TASK DIRECTIONS ▸ Lines from the top of the listing down to the one with "loading (step st", inclusive, are to be copied exactly.

TASK INPUTS ▸
(** C1 (amended). The settlement of a superseded session is applied to the
    shared state like any other: it never alters [progress]; a failure
    leaves [result] and [error] as they were and sets [loading] to false;
    a success stores its data in [result], clears [error] and sets
    [loading] to false. *)
Theorem superseded_settlement_is_applied (st : State) (job : nat) (r : Outcome) :
  superseded job st = true ->
  progress (step st (RecognizeSettle job r)) = progress st /\
  loading (step st (RecognizeSettle job r)) = false /\
  ocr (step st (RecognizeSettle job r))
    = match r with Resolved data => Some data | Rejected _ => ocr st end /\
  error (step st (RecognizeSettle job r))
    = match r with Resolved _ => None | Rejected _ => error st end.
Proof.
  intros Hs. apply settle_fields. now apply superseded_pending.
Qed.

Lemma superseded_settlement_is_applied_witness :
  superseded 0 Sample.overlapping = true /\
  progress (step Sample.overlapping (RecognizeSettle 0 (Resolved Sample.pageA))) = 0%Z /\
  loading (step Sample.overlapping (RecognizeSettle 0 (Resolved Sample.pageA))) = false /\
  ocr (step Sample.overlapping (RecognizeSettle 0 (Resolved Sample.pageA)))
    = Some Sample.pageA /\
  error (step Sample.overlapping (RecognizeSettle 0 (Resolved Sample.pageA))) = None.
Proof.
  assert (Hs : superseded 0 Sample.overlapping = true) by (vm_compute; reflexivity).
  split; [exact Hs|].
  destruct (superseded_settlement_is_applied Sample.overlapping 0
              (Resolved Sample.pageA) Hs) as (-> & -> & -> & ->).
  repeat split; vm_compute; reflexivity.
Defined.

(** C1 fails as stated: image 2 is submitted while image 1 is being read;
    when the superseded read of image 1 succeeds, its page becomes the
    result and [loading] drops although image 2 is still in flight. *)
Lemma superseded_success_is_committed :
  superseded 0 Sample.overlapping = true /\
  pending 1 Sample.overlapping = true /\
  snapshot Sample.overlapping = (true, 0%Z, None, None) /\
  snapshot (step Sample.overlapping (RecognizeSettle 0 (Resolved Sample.pageA)))
    = (false, 0%Z, Some Sample.pageA, None).
Proof. repeat split; vm_compute; reflexivity. Qed.

(** C2 (amended). A rejected bootstrap is recorded nowhere in the
    snapshot and is never retried; every later submission of a new image
    still calls [worker.recognize] on it and sets [loading], leaving
    [error], [result] and [progress] as they were. *)
Theorem rejected_bootstrap_does_not_gate_recognition
        (st0 : State) (evs : list Event) (f : File) :
  init st0 <> InitDone ->
  image (afterRejectedBootstrap st0 evs) <> Some f ->
  snapshot (step st0 (InitSettle false)) = snapshot st0 /\
  init (afterRejectedBootstrap st0 evs) = InitRejected /\
  calls (step (afterRejectedBootstrap st0 evs) (ImageChange (Some f)))
    = calls (afterRejectedBootstrap st0 evs) ++ [Recognize f] /\
  pending (jobs (afterRejectedBootstrap st0 evs))
          (step (afterRejectedBootstrap st0 evs) (ImageChange (Some f))) = true /\
  snapshot (step (afterRejectedBootstrap st0 evs) (ImageChange (Some f)))
    = (true, progress (afterRejectedBootstrap st0 evs),
       ocr (afterRejectedBootstrap st0 evs), error (afterRejectedBootstrap st0 evs)).
Proof.
  intros Hpc Hne.
  destruct (submit_fields _ f Hne) as (Hsnap & Hcalls & Hreads & _).
  split; [|split; [|split; [exact Hcalls | split; [|exact Hsnap]]]].
  - simpl. unfold init_continue. destruct (init st0); reflexivity.
  - apply run_init_rejected. simpl. unfold init_continue.
    destruct (init st0) eqn:E; try reflexivity; try exact E. congruence.
  - unfold pending. rewrite Hreads, pending_app_last, Nat.eqb_refl.
    apply orb_true_r.
Qed.

Lemma rejected_bootstrap_does_not_gate_recognition_witness :
  init mount <> InitDone /\
  image (afterRejectedBootstrap mount [Status 0 None]) <> Some 1 /\
  init (afterRejectedBootstrap mount [Status 0 None]) = InitRejected /\
  calls (step (afterRejectedBootstrap mount [Status 0 None]) (ImageChange (Some 1)))
    = [Load; Recognize 1].
Proof.
  assert (Hpc : init mount <> InitDone) by (vm_compute; discriminate).
  assert (Hne : image (afterRejectedBootstrap mount [Status 0 None]) <> Some 1)
    by (vm_compute; discriminate).
  split; [exact Hpc | split; [exact Hne |]].
  destruct (rejected_bootstrap_does_not_gate_recognition
              mount [Status 0 None] 1 Hpc Hne) as (_ & Hinit & Hcalls & _).
  split; [exact Hinit | exact Hcalls].
Defined.

(** C2 fails as stated: [worker.load()] rejects, image 1 is submitted, and
    [worker.recognize] is called all the same; when that call rejects, the
    committed state carries no error. *)
Lemma recognition_attempted_after_rejected_bootstrap :
  init Sample.afterFailedBootstrap = InitRejected /\
  calls Sample.afterFailedBootstrap = [Load; Recognize 1] /\
  snapshot Sample.afterFailedBootstrap = (true, 0%Z, None, None) /\
  snapshot (step Sample.afterFailedBootstrap (RecognizeSettle 0 (Rejected Sample.fault)))
    = (false, 0%Z, None, None).
Proof. repeat split; vm_compute; reflexivity. Qed.

(** C3 (amended). When the recognition call of an in-flight session
    rejects, the rejection itself only sets [loading] to false: [error]
    and [result] keep their values.  [error] holds the fault only when the
    engine has reported it to the error handler as well, and [result]
    still holds whatever an earlier recognition stored. *)
Theorem rejection_only_clears_loading (st : State) (job : nat) (reason : Error) :
  pending job st = true ->
  snapshot (step st (RecognizeSettle job (Rejected reason)))
    = (false, progress st, ocr st, error st) /\
  snapshot (run st [EngineError reason; RecognizeSettle job (Rejected reason)])
    = (false, progress st, ocr st, Some reason).
Proof.
  intros Hp. split.
  - destruct (settle_fields st job (Rejected reason) Hp) as (Hpr & Hl & Ho & He).
    unfold snapshot. now rewrite Hpr, Hl, Ho, He.
  - assert (Hp' : pending job (step st (EngineError reason)) = true) by exact Hp.
    destruct (settle_fields _ job (Rejected reason) Hp') as (Hpr & Hl & Ho & He).
    change (run st [EngineError reason; RecognizeSettle job (Rejected reason)])
      with (step (step st (EngineError reason))
                 (RecognizeSettle job (Rejected reason))).
    unfold snapshot. now rewrite Hpr, Hl, Ho, He.
Qed.

Lemma rejection_only_clears_loading_witness :
  pending 1 (step Sample.afterSuccess (ImageChange (Some 2))) = true /\
  snapshot (step (step Sample.afterSuccess (ImageChange (Some 2)))
                 (RecognizeSettle 1 (Rejected Sample.fault)))
    = (false, 100%Z, Some Sample.pageA, None).
Proof.
  assert (Hp : pending 1 (step Sample.afterSuccess (ImageChange (Some 2))) = true)
    by (vm_compute; reflexivity).
  split; [exact Hp|].
  rewrite (proj1 (rejection_only_clears_loading
                    (step Sample.afterSuccess (ImageChange (Some 2))) 1
                    Sample.fault Hp)).
  vm_compute. reflexivity.
Defined.

(** C3 fails as stated: after image 1 was read, the rejected read of
    image 2 leaves the page of image 1 as [result]; and a rejection the
    engine does not also report to the error handler leaves [error] null. *)
Lemma rejection_keeps_previous_result :
  current Sample.afterSuccessThenFault = Some 1 /\
  snapshot Sample.afterSuccessThenFault
    = (false, 100%Z, Some Sample.pageA, Some Sample.fault) /\
  snapshot (run mount [ImageChange (Some 1); RecognizeSettle 0 (Rejected Sample.fault)])
    = (false, 0%Z, None, None).
Proof. repeat split; vm_compute; reflexivity. Qed.

(* ------------------------------------------------------------------ *)
(** ** [loading], [error] and [result] *)

Lemma mount_loading_tracked : loading_tracked mount.
Proof. intros H. discriminate. Qed.

(** C4 (amended). In every state [App] reaches: submitting a new image
    sets [loading] to true; the settlement of any in-flight session,
    superseded or not, sets it to false; no other event writes it; and it
    is never left true once the session of the last submission has
    settled. *)
Theorem loading_cleared_by_every_settlement
        (evs : list Event) (f : File) (job : nat) (r : Outcome) (ev : Event) :
  (image (run mount evs) <> Some f ->
     loading (step (run mount evs) (ImageChange (Some f))) = true) /\
  (pending job (run mount evs) = true ->
     loading (step (run mount evs) (RecognizeSettle job r)) = false) /\
  (writes_loading (run mount evs) ev = false ->
     loading (step (run mount evs) ev) = loading (run mount evs)) /\
  match current (run mount evs) with
  | Some last => pending last (run mount evs) = false -> loading (run mount evs) = false
  | None => loading (run mount evs) = false
  end.
Proof.
  split; [|split; [|split]].
  - intros Hne. destruct (submit_fields _ f Hne) as (Hsnap & _).
    now inversion Hsnap.
  - intros Hp. apply (settle_fields _ job r Hp).
  - apply step_loading.
  - pose proof (run_loading_tracked evs mount mount_loading_tracked) as Ht.
    unfold loading_tracked in Ht.
    destruct (loading (run mount evs)).
    + destruct (Ht eq_refl) as (j & -> & Hj). intros Hn. congruence.
    + now destruct (current (run mount evs)).
Qed.

Lemma loading_cleared_by_every_settlement_witness :
  image (run mount Sample.bootstrapped) <> Some 1 /\
  loading (step (run mount Sample.bootstrapped) (ImageChange (Some 1))) = true /\
  pending 0 (run mount (Sample.bootstrapped ++ [ImageChange (Some 1)])) = true /\
  loading (step (run mount (Sample.bootstrapped ++ [ImageChange (Some 1)]))
                (RecognizeSettle 0 (Rejected Sample.fault))) = false /\
  loading (run mount (Sample.bootstrapped ++
                      [ImageChange (Some 1); RecognizeSettle 0 (Resolved Sample.pageA)]))
    = false.
Proof.
  assert (Hne : image (run mount Sample.bootstrapped) <> Some 1)
    by (vm_compute; discriminate).
  assert (Hp : pending 0 (run mount (Sample.bootstrapped ++ [ImageChange (Some 1)]))
               = true) by (vm_compute; reflexivity).
  split; [exact Hne | split; [| split; [exact Hp | split]]].
  - exact (proj1 (loading_cleared_by_every_settlement Sample.bootstrapped 1 0
                    (Rejected Sample.fault) (InitSettle true)) Hne).
  - exact (proj1 (proj2 (loading_cleared_by_every_settlement
                           (Sample.bootstrapped ++ [ImageChange (Some 1)]) 1 0
                           (Rejected Sample.fault) (InitSettle true))) Hp).
  - vm_compute. reflexivity.
Defined.

(** C4 fails as stated: image 2 is submitted while image 1 is being read;
    the completion of the superseded read sets [loading] to false while
    the read of image 2 is still running. *)
Lemma superseded_completion_clears_loading :
  superseded 0 Sample.overlapping = true /\
  loading Sample.overlapping = true /\
  loading (step Sample.overlapping (RecognizeSettle 0 (Rejected Sample.fault))) = false /\
  current (step Sample.overlapping (RecognizeSettle 0 (Rejected Sample.fault))) = Some 1 /\
  pending 1 (step Sample.overlapping (RecognizeSettle 0 (Rejected Sample.fault))) = true.
Proof. repeat split; vm_compute; reflexivity. Qed.

(** C5 (amended). Committing a result clears the error: after a
    successful settlement [error] is null and [result] is the new page.
    Committing an error does not clear the result: the error handler
    stores the fault and leaves [result] as it was, and so does a
    rejected settlement. *)
Theorem result_commit_clears_error_only
        (st : State) (job : nat) (data : Page) (e : Error) :
  pending job st = true ->
  (error (step st (RecognizeSettle job (Resolved data))) = None /\
   ocr (step st (RecognizeSettle job (Resolved data))) = Some data) /\
  (error (step st (EngineError e)) = Some e /\
   ocr (step st (EngineError e)) = ocr st) /\
  (error (step st (RecognizeSettle job (Rejected e))) = error st /\
   ocr (step st (RecognizeSettle job (Rejected e))) = ocr st).
Proof.
  intros Hp.
  destruct (settle_fields st job (Resolved data) Hp) as (_ & _ & Ho & He).
  destruct (settle_fields st job (Rejected e) Hp) as (_ & _ & Ho' & He').
  repeat split; assumption || reflexivity.
Qed.

Lemma result_commit_clears_error_only_witness :
  pending 0 Sample.overlapping = true /\
  error (step Sample.overlapping (RecognizeSettle 0 (Resolved Sample.pageB))) = None /\
  ocr (step Sample.overlapping (RecognizeSettle 0 (Resolved Sample.pageB)))
    = Some Sample.pageB.
Proof.
  assert (Hp : pending 0 Sample.overlapping = true) by (vm_compute; reflexivity).
  split; [exact Hp|].
  exact (proj1 (result_commit_clears_error_only Sample.overlapping 0
                  Sample.pageB Sample.fault Hp)).
Defined.

(** C5 fails as stated: image 1 is read successfully, then image 2 is
    submitted and the engine rejects it; no session is in flight any more
    and both [error] and [result] are non-null. *)
Lemma error_and_result_both_set :
  reads Sample.afterSuccessThenFault = [] /\
  loading Sample.afterSuccessThenFault = false /\
  error Sample.afterSuccessThenFault = Some Sample.fault /\
  ocr Sample.afterSuccessThenFault = Some Sample.pageA.
Proof. repeat split; vm_compute; reflexivity. Qed.

(** C7 (amended). Submitting an image does not touch [error]: the
    previous error stays in place while the new session runs.  Only the
    error handler and the successful settlement of an in-flight session
    write [error], the latter setting it to null. *)
Theorem submission_keeps_error
        (st : State) (file : option File) (ev : Event) (job : nat) (data : Page) :
  error (step st (ImageChange file)) = error st /\
  (writes_error st ev = false -> error (step st ev) = error st) /\
  (pending job st = true ->
     error (step st (RecognizeSettle job (Resolved data))) = None).
Proof.
  split; [|split].
  - now apply step_error.
  - apply step_error.
  - intros Hp. apply (settle_fields st job (Resolved data) Hp).
Qed.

YOUR RESPONSE ▸
(** C1 (amended). The settlement of a superseded session is applied to the
    shared state like any other: it never alters [progress]; a failure
    leaves [result] and [error] as they were and sets [loading] to false;
    a success stores its data in [result], clears [error] and sets
    [loading] to false. *)
Theorem superseded_settlement_is_applied (st : State) (job : nat) (r : Outcome) :
  superseded job st = true ->
  progress (step st (RecognizeSettle job r)) = progress st /\
  loading (step st (RecognizeSettle job r)) = false /\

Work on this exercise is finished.